Mixed cryoglobulinemic vasculitis is associated with monoclonal B cell expansion in patients with chronic hepatitis C (HCV) infection. B cell depletion therapy using rituximab, a CD20 monoclonal antibody, has been successful in achieving remission from symptomatic disease. This study investigated whether B cell depletion therapy has an impact on activation of HCV‐specific T cell phenotype and function. Nineteen patients with Hepatitis C mixed cryoglobulinemic vasculitis were treated with 4 cycles of rituximab (375 mg/m 2 ) and variables were measured 6 months after therapy. Using flow cytometry and Enzyme‐Linked Immunospot assay, the number of activated and tissue‐like B cells and number of T cells expressing Programmed cell death protein 1 (PD‐1), T‐cell immunoglobulin and mucin‐domain containing‐3 (TIM‐3), and multiple cytokines were measured before and after rituximab therapy.
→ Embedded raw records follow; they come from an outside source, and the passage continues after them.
(** * Ladybug "Outdoor Solar Temperature Adjustor": hourly ERF / MRT engine

    A shallow embedding of the per-hour computations of
    [Ladybug_Outdoor Solar Temperature Adjustor.py]: the high-resolution
    path ([main], with [nonParallelRadCalc] / [parallelRadCalc]), the
    low-resolution path ([mainSimple], with [nonParallelMRTCalc] /
    [parallelMRTCalc]) and the reflectivity / absorptivity checks of
    [checkTheInputs].  Around them: the other checks of [checkTheInputs]
    (mean radiant temperature, window transmissivity, posture, analysis
    period) and its body points, the sky of a period ([getCumulativeSky],
    [prepareLBList]), what [mainSimple] prepares before the hours, the
    headers of the outputs and [convertFluxToTemp].

    Conventions of the embedding.
    - Python floats are idealised as real numbers ([R]); rounding is not
      modelled there.  Where rounding decides what the program does (the
      two azimuth loops at angles of huge magnitude, and the exact values
      of the MRT delta and of the solar-adjusted MRT), the same source
      lines are also given on binary64 floats, in [Binary64].  Python 2
      integers are [Z], and [/] between two integers is floor division
      ([Z.div]), as in the IronPython 2 interpreter the component runs
      in.
    - A Python exception ([IndexError], [ZeroDivisionError], ...) is the
      result [None] of the option monad.
    - The nested functions of [main] and [mainSimple] read the variables
      of the enclosing call; those variables are the fields of the records
      [HighRes.Env] and [LowRes.Env].
    - Rhino geometry ([MeshRay]), the sun path and the projected-area
      splines of [lb_comfortModels] are external and taken as parameters. *)

From Stdlib Require Import Floats.PrimFloat Floats.FloatOps Floats.FloatAxioms Floats.SpecFloat.
From Stdlib Require Import String Ascii.
From Stdlib Require Import Reals Lra Lia ZArith List Bool Arith Permutation Sorted.
From Equations Require Import Equations.
Import ListNotations.
Open Scope R_scope.
Set Warnings "-inexact-float".
(** * qiime2.sdk.context: the memoizing pipeline context

    A shallow embedding of [src/qiime2/sdk/context.py] (class [Context]) and
    the properties of its dispatcher, output reconstruction and reference
    tracking.

    Python objects are mutable and shared; the embedding threads an explicit
    [World] through every method: the heap of cache objects (a [Context]
    holds a reference into it), the process-wide globals the constructor
    reads, and a call log in which the calls the module makes on the lock,
    the pools, the index and the action are recorded in order.
    Exceptions are values of [Exn]; a raising computation keeps the world it
    had reached, as Python does. *)

From Stdlib Require Import ZArith Ascii.
From stdpp Require Import gmap strings list fin_maps functions sorting.

Set Warnings "-register-all".

Local Open Scope Z_scope.
Local Open Scope string_scope.
Local Open Scope list_scope.

(** ** Python values *)

(** The values that travel through the module: the arguments of a call, the
    handles kept in a pool index and the results that are loaded.  The module
    inspects a value in one way only, the test
    [isinstance(arg, qiime2.sdk.proxy.Proxy)]. *)
Inductive Value : Type :=
  | VNone
  | VInt (z : Z)
  | VStr (s : string)
  | VArtifact (uuid : string)
  | VAlias (pool : string) (uuid : string)
  | VProxy (future : nat)
  | VCallable (name : string).

Global Instance Value_eq_dec : EqDecision Value.
Proof. solve_decision. Defined.

Definition Value_encode (v : Value)
  : unit + (Z + (string + (string + (string * string + (nat + string))))) :=
  match v with
  | VNone => inl tt
  | VInt z => inr (inl z)
  | VStr s => inr (inr (inl s))
  | VArtifact u => inr (inr (inr (inl u)))
  | VAlias p u => inr (inr (inr (inr (inl (p, u)))))
  | VProxy n => inr (inr (inr (inr (inr (inl n)))))
  | VCallable s => inr (inr (inr (inr (inr (inr s)))))
  end.

Definition Value_decode
  (x : unit + (Z + (string + (string + (string * string + (nat + string))))))
  : Value :=
  match x with
  | inl _ => VNone
  | inr (inl z) => VInt z
  | inr (inr (inl s)) => VStr s
  | inr (inr (inr (inl u))) => VArtifact u
  | inr (inr (inr (inr (inl (p, u))))) => VAlias p u
  | inr (inr (inr (inr (inr (inl n))))) => VProxy n
  | inr (inr (inr (inr (inr (inr s))))) => VCallable s
  end.

Global Instance Value_countable : Countable Value.
Proof.
  apply (inj_countable' Value_encode Value_decode).
  intros []; reflexivity.
Defined.

(** [isinstance(v, qiime2.sdk.proxy.Proxy)] *)
Definition is_proxy (v : Value) : bool :=
  match v with
  | VProxy _ => true
  | _ => false
  end.

(** Keyword arguments and every other insertion-ordered [dict] with string
    keys whose order the code observes: the list of its items. *)
Definition Kwargs : Type := list (string * Value).

(** ** Exceptions *)

Inductive Exn : Type :=
  | KeyError (key : string)
  | IndexError
  | AssertionError
  | AttributeError (attr : string)
  | ValueError (msg : string)
  | TypeError (msg : string)
  | RuntimeError (msg : string).

Global Instance Exn_eq_dec : EqDecision Exn.
Proof. solve_decision. Defined.

(** [except KeyError] catches exactly the instances of that class. *)
Definition is_KeyError (e : Exn) : bool :=
  match e with
  | KeyError _ => true
  | _ => false
  end.

Inductive Outcome (A : Type) : Type :=
  | Ok (a : A)
  | Raise (e : Exn).
Arguments Ok {A} a.
Arguments Raise {A} e.

(** ** Invocation keys and the cache index *)

(** Modelled from the spec: the class
    [qiime2.core.type.HashableInvocation] is not part of the source at hand.
    Two keys are equal (and hash alike) iff the qualified action name and the
    ordered binding sequence are structurally equal.  [arguments] is the list
    of single-entry dicts [{name: value}] the dispatcher builds, kept here as
    the list of those entries. *)
Record HashableInvocation : Type := mkInvocation {
  plugin_action : string;
  arguments : list (string * Value)
}.

Global Instance HashableInvocation_eq_dec : EqDecision HashableInvocation.
Proof. solve_decision. Defined.

Global Instance HashableInvocation_countable : Countable HashableInvocation.
Proof.
  apply (inj_countable' (λ k, (plugin_action k, arguments k))
                        (λ p, mkInvocation p.1 p.2)).
  intros []; reflexivity.
Defined.

(** The key of one element of a cached collection: the fields [item_name],
    [idx] and [total] the code reads.  Python integers are unbounded. *)
Record IndexedCollectionElement : Type := mkElem {
  item_name : string;
  idx : Z;
  total : Z
}.

Global Instance IndexedCollectionElement_eq_dec :
  EqDecision IndexedCollectionElement.
Proof. solve_decision. Defined.

(** What the index holds for one output of an invocation: one stored
    reference, or a dict from element descriptors to stored references.  The
    dict is kept as its item list, in the order its [keys()] iterate. *)
Inductive CachedOutput : Type :=
  | CachedRef (ref : Value)
  | CachedCollection (items : list (IndexedCollectionElement * Value)).

(** ** Pools and caches *)

(** Modelled from the spec: the class [Pool] of [qiime2.core.cache] is not
    part of the source at hand.  A pool saves and loads resources by handle
    ([storage]); a durable pool keeps the persisted run records of what it
    stores ([records]) and, once indexed, the mapping from invocation key to
    per-output record ([index]), the one attribute the module reads. *)
Record Pool : Type := mkPool {
  storage : gmap Value Value;
  records : list (HashableInvocation * gmap string CachedOutput);
  index : gmap HashableInvocation (gmap string CachedOutput)
}.

(** The pool pair: [cache.process_pool] is always there, [cache.named_pool]
    is [None] when no durable pool is in use. *)
Record Cache : Type := mkCache {
  process_pool : Pool;
  named_pool : option Pool
}.

(** A reference to a cache object on the heap. *)
Abbreviation CacheRef := nat.

(** ** Actions and the plugin registry *)

(** What the module reads of an action object: its name and, through
    [signature.outputs.items()], the declared outputs in declaration order,
    each with the type expression [_type.qiime_type]. *)
Record Action : Type := mkAction {
  action_id : string;
  outputs : list (string * string)
}.

(** A plugin object: [plugin_obj.actions]. *)
Record Plugin : Type := mkPlugin {
  actions : gmap string Action
}.

(** One executor of [PARALLEL_CONFIG.parallel_config.executors]: its [label]
    and [v.__class__.__name__]. *)
Record Executor : Type := mkExecutor {
  label : string;
  class_name : string
}.

(** The singleton [qiime2.sdk.parallel_config.PARALLEL_CONFIG]. *)
Record ParallelConfig : Type := mkParallelConfig {
  config_action_executor_mapping : gmap string string;
  parallel_config : option (list Executor)
}.

(** ** Results *)

(** Modelled from the spec: the class [qiime2.sdk.ResultCollection] is not
    part of the source at hand.  It is an insertion-ordered structure from
    item name to loaded value, kept as its item list. *)
Definition ResultCollection : Type := list (string * Value).

Inductive Output : Type :=
  | Single (v : Value)
  | Collection (c : ResultCollection).

(** [qiime2.sdk.Results(fields, values)]: the output names and, position by
    position, what was loaded for them. *)
Record Results : Type := mkResults {
  fields : list string;
  values : list Output
}.

(** [d[k] = v] on an insertion-ordered dict: an existing key keeps its place
    and takes the new value, a new key goes last. *)
Fixpoint dict_set {V : Type} (k : string) (v : V) (d : list (string * V))
  : list (string * V) :=
  match d with
  | [] => [(k, v)]
  | (k', v') :: d' =>
      if decide (k' = k) then (k, v) :: d' else (k', v') :: dict_set k v d'
  end.

(** ** The context object *)

(** The attributes of a [Context].  [cache] refers to a cache object that
    other contexts may hold as well; the mappings are never written by the
    module and are kept by value. *)
Inductive Context : Type := mkContext {
  action_executor_mapping : gmap string string;
  executor_name_type_mapping : option (gmap string string);
  parallel : bool;
  cache : CacheRef;
  _parent : option Context
}.

(** ** The world and the call log *)

(** A call of the module on the lock, a pool, the index or the action. *)
Inductive Event : Type :=
  | LockEnter (c : CacheRef)
  | LockExit (c : CacheRef)
  | CreateIndex (c : CacheRef)
  | MakeInvocation (key : HashableInvocation)
  | IndexContains (c : CacheRef) (key : HashableInvocation)
  | IndexGet (c : CacheRef) (key : HashableInvocation)
  | PoolLoad (c : CacheRef) (x : CachedOutput)
  | ProcessPoolSave (c : CacheRef) (ref : Value)
  | NamedPoolSave (c : CacheRef) (ref : Value)
  | Bind (action : string) (args : list Value) (kwargs : Kwargs)
  | BindParsl (action : string) (args : list Value) (kwargs : Kwargs).

(** The two ways the dispatcher hands a call to the action itself. *)
Definition is_execution (ev : Event) : bool :=
  match ev with
  | Bind _ _ _ | BindParsl _ _ _ => true
  | _ => false
  end.

(** A pool [save], the registration of a resource. *)
Definition is_registration (ev : Event) : bool :=
  match ev with
  | ProcessPoolSave _ _ | NamedPoolSave _ _ => true
  | _ => false
  end.

(** Any step of the cache probe: building the key, testing or reading the
    index, loading from the durable pool. *)
Definition is_cache_consultation (ev : Event) : bool :=
  match ev with
  | MakeInvocation _ | IndexContains _ _ | IndexGet _ _ | PoolLoad _ _ => true
  | _ => false
  end.

(** The state every method runs in: the heap of cache objects, the cache
    [get_cache] hands out, the process-wide parallel configuration, the
    plugins of the plugin manager, and the calls made so far. *)
Record World : Type := mkWorld {
  caches : CacheRef -> Cache;
  active_cache : CacheRef;
  PARALLEL_CONFIG : ParallelConfig;
  plugins : gmap string Plugin;
  calls : list Event
}.

(** ** Computations *)

Definition M (A : Type) : Type := World -> Outcome A * World.

Definition ret {A : Type} (a : A) : M A := fun w => (Ok a, w).

Definition raise {A : Type} (e : Exn) : M A := fun w => (Raise e, w).

Definition bind {A B : Type} (m : M A) (k : A -> M B) : M B :=
  fun w =>
    match m w with
    | (Ok a, w') => k a w'
    | (Raise e, w') => (Raise e, w')
    end.

Notation "'do' x <- m ; k" := (bind m (fun x => k))
  (at level 10, x name, m at level 100, k at level 200).
Notation "'exec' m ; k" := (bind m (fun _ => k))
  (at level 10, m at level 100, k at level 200).

Definition log (evs : list Event) (w : World) : World :=
  mkWorld (caches w) (active_cache w) (PARALLEL_CONFIG w) (plugins w)
          (calls w ++ evs).

Definition emit (ev : Event) : M unit := fun w => (Ok tt, log [ev] w).

Definition get_world : M World := fun w => (Ok w, w).

(** The world in which the cache object at [c] has become [x]. *)
Definition put_cache (c : CacheRef) (x : Cache) (w : World) : World :=
  mkWorld (<[c := x]> (caches w)) (active_cache w)
          (PARALLEL_CONFIG w) (plugins w) (calls w).

Definition set_cache (c : CacheRef) (x : Cache) : M unit :=
  fun w => (Ok tt, put_cache c x w).

(** An operation that cannot touch the world but may raise. *)
Definition lift {A : Type} (o : Outcome A) : M A := fun w => (o, w).

(** [with cache.lock: body]: the lock is released however the body ends. *)
Definition with_lock {A : Type} (c : CacheRef) (body : M A) : M A :=
  fun w =>
    let '(o, w') := body (log [LockEnter c] w) in
    (o, log [LockExit c] w').

(** [try: body / except KeyError: handler]. *)
Definition except_KeyError {A : Type} (body : M A) (handler : M A) : M A :=
  fun w =>
    match body w with
    | (Raise e, w') => if is_KeyError e then handler w' else (Raise e, w')
    | r => r
    end.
B cell depletion therapy is associated with a significant ( P  < 0.0001) decline in peripheral T cells with exhaustive phenotype, from pre‐therapy to post‐therapy‐of rituximab (mean ± standard error): CD4+ (16.9 ± 0.9% to 8.9 ± 1.0%) and CD8+ (6.8 ± 0.6% to 3.0 ± 0.5%) T cells expressing PD‐1 and CD4+ (11.0 ± 1.0% to 6.1 ± 0.8%) and CD8+ (12.7 ± 0.7% to 6.4 ± 0.4%) T cells expressing TIM‐3. In addition, there was a significantly higher percentage of peripheral CD8+ T cells responding to HCV peptide stimulation in vitro secreting IFN‐γ (4.55 ± 0.3 to 9.6 ± 1.0 IFN‐ γ /10 6 PBMCs, P  < 0.0001), and more than one cytokine (1.3 ± 0.1% to 3.8 ± 0.2%, P  < 0.0001) after therapy compared to pre‐therapy. B cell depletion therapy results in recovery of T cell exhaustion and function in patients with HCV cryoglobulinemic vasculitis.